» Task prompt: The number of lines below that contain the word "segments" is all that the answer should hold.

*** Supplied entries

(* ===== verification/DaserBlock.v ===== *)
(** * Fetching a block, publishing and fetching segments

    The key layout, the batched lookup and the row handlers composed: when a block is
    declared available and what comes back; and that published segments are fetched. *)

From S2P Require Import Prelude Codec DasDb KzgLib KzgIndex KzgToy DasPrimitives Blob.
From S2P Require Import ErasureCoding RowRecovery CorePrimitives Reliability DasNetwork DaserNetwork DaserRows.
Import DaserNetwork.

(** ** The service *)
Section service.
Context `{Requests Net}.

(** What the network answers for a key; a failed request is [None]. *)
Definition reply (net : Net) (key : bytes) : option (list bytes) :=
  match Service.get_value key net with Ok vs => Some vs | _ => None end.

Definition responsive (net : Net) : Prop := forall key, get_kad_record key net <> Panic.

Lemma get_value_reply net key : responsive net ->
  res_ok (F := string) (Service.get_value key net) = Ok (reply net key).
Proof.
  intros Hn. specialize (Hn key). unfold reply, Service.get_value.
  by destruct (get_kad_record key net).
Qed.

(** Batching does not change the answers: one per key, in order. *)
Lemma get_values_spec (self : Service.t) keys net :
  (0 < Service.parallel_limit self)%nat -> responsive net ->
  Service.get_values self keys net = Ok (reply net <$> keys).
Proof.
  intros Hl Hn. unfold Service.get_values.
  destruct (Service.parallel_limit self) as [|limit] eqn:He; [lia|].
  rewrite (mapM_res_Ok_total _ (fmap (M := list) (reply net))).
  - destruct keys; bind_simpl; f_equal; change (list_fmap _ _ (reply net)) with (map (reply net)); rewrite <- concat_map, concat_chunks by lia; done.
  - intros chunk _. apply mapM_res_Ok_total. intros key _. by apply get_value_reply.
Qed.
End service.

Section block.
Context `{Platform} `{KzgLib} `{Codec Position} `{Codec Segment.SegmentData}.
Context {Net : Type} `{!Requests Net}.
Context {Hash Header : Type} `{Codec Hash} `{!HeaderWithCommitment Z Hash Header}.
Context `{!BitOrderLaws} `{!FftLaws} `{!RecoverLaws} `{!Fk20Laws}.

******

» Worked solution: 2